Brief:
First find the line with "- split; [intros" in the entries below, then set down exactly every line through the line with "destruct (Byte.eqb b LF) eqn:El.", that line included.

━━ Extracted entries

(** ** Lines *)

Definition clean (l : list byte) : Prop := Forall (fun b => b <> CR /\ b <> LF) l.

Lemma crlf_lines_from_iff head cur ls :
  crlf_lines_from head cur = Ok ls <->
  (cur = [] /\ head = [] /\ ls = []) \/
  (exists l ls', ls = (cur ++ l) :: ls' /\ head = l ++ crlf ++ on_lines ls' /\ clean l /\ Forall clean ls').
Proof.
  revert head cur ls. refine (@well_founded_induction_type _ _ (well_founded_ltof _ (@length byte)) _ _). intros head IH cur ls. destruct head as [|b head]; cbn [crlf_lines_from].
  { destruct (bool_decide_reflect (cur = [])) as [->|Hc].
    - split; [intros [= <-]; by left|]. intros [(_ & _ & ->)|(l & ls' & _ & E & _)]; [done|]. by destruct l.
    - split; [done|]. intros [(? & _)|(l & ls' & _ & E & _)]; [done|]. by destruct l. }
  destruct (Byte.eqb b LF) eqn:El.
  { apply Byte.byte_dec_bl in El as ->. split; [done|]. intros [(_ & ? & _)|(l & ls' & _ & E & Hl & _)]; [done|].
    destruct l as [|x l]; [done|]. injection E as <- _. inversion Hl. naive_solver. }
  destruct (Byte.eqb b CR) eqn:Ec.
  { apply Byte.byte_dec_bl in Ec as ->. destruct head as [|c head].
    { split; [done|]. intros [(_ & ? & _)|(l & ls' & _ & E & Hl & _)]; [done|]. destruct l as [|x l]; [done|]. injection E as <- _. inversion Hl. naive_solver. }
    destruct (Byte.eqb c LF) eqn:Elf.
    - apply Byte.byte_dec_bl in Elf as ->. rewrite result_bind_ok. setoid_rewrite (IH head); [|unfold ltof; cbn; lia]. split.
      + intros (ls2 & Hs & [= <-]). right. exists [], ls2. rewrite app_nil_r. split; [done|].
        destruct Hs as [(_ & -> & ->)|(l & ls' & -> & -> & Hl & Hls)].
        * split_and!; [done|by constructor|done].
        * split_and!; [cbn; by rewrite <- app_assoc|by constructor|by constructor].
      + intros [(_ & ? & _)|(l & ls' & -> & E & Hl & Hls)]; [done|]. destruct l as [|x l]; [|injection E as <- _; inversion Hl; naive_solver].
        injection E as ->. rewrite app_nil_r. exists ls'. split; [|done]. destruct ls' as [|l' ls']; [by left|right].
        apply Forall_cons in Hls as [H1 H2]. exists l', ls'. cbn. by rewrite <- app_assoc.
    - split; [done|]. intros [(_ & ? & _)|(l & ls' & _ & E & Hl & _)]; [done|]. destruct l as [|x l]; [injection E as -> _; done|].
      injection E as <- _. inversion Hl. naive_solver. }
  rewrite (IH head); [|unfold ltof; cbn; lia]. assert (Hb : b <> CR /\ b <> LF) by (split; intros ->; done). split.
  - intros [(H & _)|(l & ls' & -> & -> & Hl & Hls)]; [by destruct cur|]. right. exists (b :: l), ls'. rewrite <- app_assoc. split_and!; try done. by constructor.
  - intros [(_ & ? & _)|(l & ls' & -> & E & Hl & Hls)]; [done|]. destruct l as [|x l]; [injection E as -> _; naive_solver|].
    injection E as <- ->. right. apply Forall_cons in Hl as [_ Hl]. exists l, ls'. by rewrite <- app_assoc.
Qed.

━━━━

Written solution:
    - split; [intros [= <-]; by left|]. intros [(_ & _ & ->)|(l & ls' & _ & E & _)]; [done|]. by destruct l.
    - split; [done|]. intros [(? & _)|(l & ls' & _ & E & _)]; [done|]. by destruct l. }
  destruct (Byte.eqb b LF) eqn:El.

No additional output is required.